El buen político es el que se enfrenta problemáticamente a las “inevitables antinomias de la acción”, pero actúa responsabilizándose de sus decisiones
Reconocer que hay un conflicto, es lo menos que se le puede pedir a un político, a un político que se diga moral. No es lo mismo un político que resuelve desde la inmoralidad a otro que resuelve desde un pesar moral, que es consciente que se ha resuelto a costa de una pérdida y que hay que seguir ese problema y solucionarlo en un plazo determinado.
Nuestros políticos están demasiado obsesionados por sus intereses personales y partidistas, huyen de todo lo que sea plantear problemas de valores o cuestiones de principios, reduciendo la gestión a un trato por “intereses”. La mentira se ha convertido en un instrumento político de primer orden, al igual que las medias verdades, la ocultación de hechos, exagerar los errores del adversario y obviar por completo o minimizar hasta la insignificancia los del propio.
Probablemente estemos en un tiempo en el que hablar de “ética política” parezca un oxímoron, una contradicción en sus propios términos. Esta pareja parece caminar por senderos separados. La política se ha ido independizando de la ética y sucumbiendo a un “realismo sin principios” y al “pragmatismo sin convicciones”. Lo más peligroso de este cuasidivorcio es que se asuma como natural.
La ética y la política son dos nociones irremediablemente relacionadas que se manifiestan siempre en tensión y, a menudo, en contradicción. Una “tensión” que no tiene un modo único o, incluso, satisfactorio de resolución entre las exigencias igualmente irrenunciables de la ética y de la política. Su equilibrio se pierde tan pronto como se absolutizan una u otra. Su convivencia, necesaria para la buena salud de la vida pública, a veces resulta trágica y casi siempre problemática. Lo comprobamos constantemente en muchas de las cuestiones públicas disputadas, así ocurre con temas como el de la pandemia, con la invasión de Ucrania, la inmigración, la ley de vivienda, el Sahara, los problemas lingüísticos y territoriales, la política fiscal y económica, las cuestiones medioambientales, el aborto, la ley de solo sí es sí, la ley trans, la eutanasia, los dilemas derivados de la ingeniería genética y los relacionados con la bioética, por citar solo algunos casos. De ahí que la elección sea siempre uno de los principales problemas de los que hacen política y que se dé tanta importancia al buen criterio, formación y virtud de los agentes políticos que deben hacer frente a estos dilemas.

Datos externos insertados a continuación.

(** [xs[i]], negative indices counting from the end. *)
Definition getitem {X} (xs : list X) (i : Z) : result X :=
  let n := Z.of_nat (length xs) in
  let j := if (i <? 0)%Z then (i + n)%Z else i in
  if ((0 <=? j) && (j <? n))%Z then
    match nth_error xs (Z.to_nat j) with
    | Some x => Ok x
    | None => Raise IndexError
    end
  else Raise IndexError.

(** [c in cs]. *)
Definition contains (cs : list N) (c : N) : bool :=
  existsb (N.eqb c) cs.

(** [str.isspace] on one code point: the code points CPython's
    [_PyUnicode_IsWhitespace] accepts; [\s] of [re] on a [str] pattern
    and [str.strip()] both use it. *)
Definition isspace (c : N) : bool :=
  ((9 <=? c) && (c <=? 13) || (28 <=? c) && (c <=? 32)
   || (c =? 133) || (c =? 160) || (c =? 5760)
   || (8192 <=? c) && (c <=? 8202)
   || (c =? 8232) || (c =? 8233) || (c =? 8239) || (c =? 8287)
   || (c =? 12288))%N.

Fixpoint lstrip (s : str) : str :=
  match s with
  | [] => []
  | c :: rest => if isspace c then lstrip rest else s
  end.

Definition rstrip (s : str) : str := rev (lstrip (rev s)).

(** [s.strip()]. *)
Definition strip (s : str) : str := rstrip (lstrip s).

(** [re.sub(r"\s+", " ", s)]: every maximal run of whitespace becomes
    one U+0020.  [in_run] tells that the previous character was
    whitespace, so the replacement has been written already. *)
Fixpoint sub_ws_run (in_run : bool) (s : str) : str :=
  match s with
  | [] => []
  | c :: rest =>
      if isspace c then
        if in_run then sub_ws_run true rest
        else 32%N :: sub_ws_run true rest
      else c :: sub_ws_run false rest
  end.

(** Does [s], after its leading whitespace, start with a character of
    [cls]? *)
Definition ws_then (cls : list N) (s : str) : bool :=
  match lstrip s with
  | c :: _ => contains cls c
  | [] => false
  end.

(** [re.sub(r"\s+([cls])", r"\1", s)] for a class [cls] without
    whitespace: a match starts at a whitespace character whose maximal
    run is followed by a character of [cls] (a shorter run is followed
    by whitespace, which is not in [cls]); the run is dropped, the
    character kept, and the scan goes on after it. *)
Fixpoint sub_ws_before (cls : list N) (s : str) : str :=
  match s with
  | [] => []
  | c :: rest =>
      if isspace c && ws_then cls rest then sub_ws_before cls rest
      else c :: sub_ws_before cls rest
  end.

(** [accum_text[-1]] guarded by [accum_text and ...]. *)
Definition last_char (s : str) : option N :=
  match rev s with
  | c :: _ => Some c
  | [] => None
  end.

(** [a < b] on [str]: lexicographic on code points. *)
Fixpoint str_lt (a b : str) : bool :=
  match a, b with
  | _, [] => false
  | [], _ :: _ => true
  | c :: a', d :: b' =>
      if (c <? d)%N then true
      else if (c =? d)%N then str_lt a' b'
      else false
  end.

(** [(a1, a2) < (b1, b2)] on tuples of floats: the first position where
    the items are not [==] decides.  (Python also takes an item for
    equal to itself when it is the same object, which changes the
    outcome for a NaN only.) *)
Definition tuple_lt (a b : float * float) : bool :=
  if negb (fst a =? fst b)%float then (fst a <? fst b)%float
  else if negb (snd a =? snd b)%float then (snd a <? snd b)%float
  else false.

(** [xs.sort(key=key)]: the sort is stable and compares keys with [<]
    only; where [<] orders the keys, what it returns is what any stable
    sort returns, computed here by insertion.  [insert] puts [x], which
    stood before every element of [xs], in front of the first element
    that is not below it.  Where [<] does not order the keys (a NaN
    among floats) and the list is not in order already, what
    [list.sort] returns depends on how it finds and merges its runs,
    and [sort] does not stand for it: the statements about [sort] are
    about lists in order already or without a NaN. *)
Section Sort.
Variables (X K : Type) (lt : K -> K -> bool) (key : X -> K).

Fixpoint insert (x : X) (xs : list X) : list X :=
  match xs with
  | [] => [x]
  | y :: rest =>
      if lt (key y) (key x) then y :: insert x rest
      else x :: xs
  end.

Fixpoint sort (xs : list X) : list X :=
  match xs with
  | [] => []
  | x :: rest => insert x (sort rest)
  end.
(** No element is above the one that follows it. *)
Fixpoint is_sorted (xs : list X) : bool :=
  match xs with
  | [] => true
  | x :: rest =>
      match rest with
      | [] => true
      | y :: _ => negb (lt (key y) (key x)) && is_sorted rest
      end
  end.
End Sort.
Arguments insert {X K} lt key x xs.
Arguments sort {X K} lt key xs.
Arguments is_sorted {X K} lt key xs.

El buen político es el que se enfrenta problemáticamente a las “inevitables antinomias de la acción”, pero actúa responsabilizándose de sus decisiones.
Es preferible un político o política que no oculte los problemas, exprese sus dudas y plantee las posibles soluciones con sus beneficios y costes correspondientes, al que oculta los problemas y siempre cree tener una respuesta infalible y redonda para cada uno de ellos, lo mismo que es preferible un ciudadano deliberativo y crítico al mero hooligan o seguidor de consignas.
En tiempos de descrédito moral y desafección de la política, de incertidumbre y riesgo es necesario pensar éticamente la política y políticamente la ética, a la manera de Albert Camus.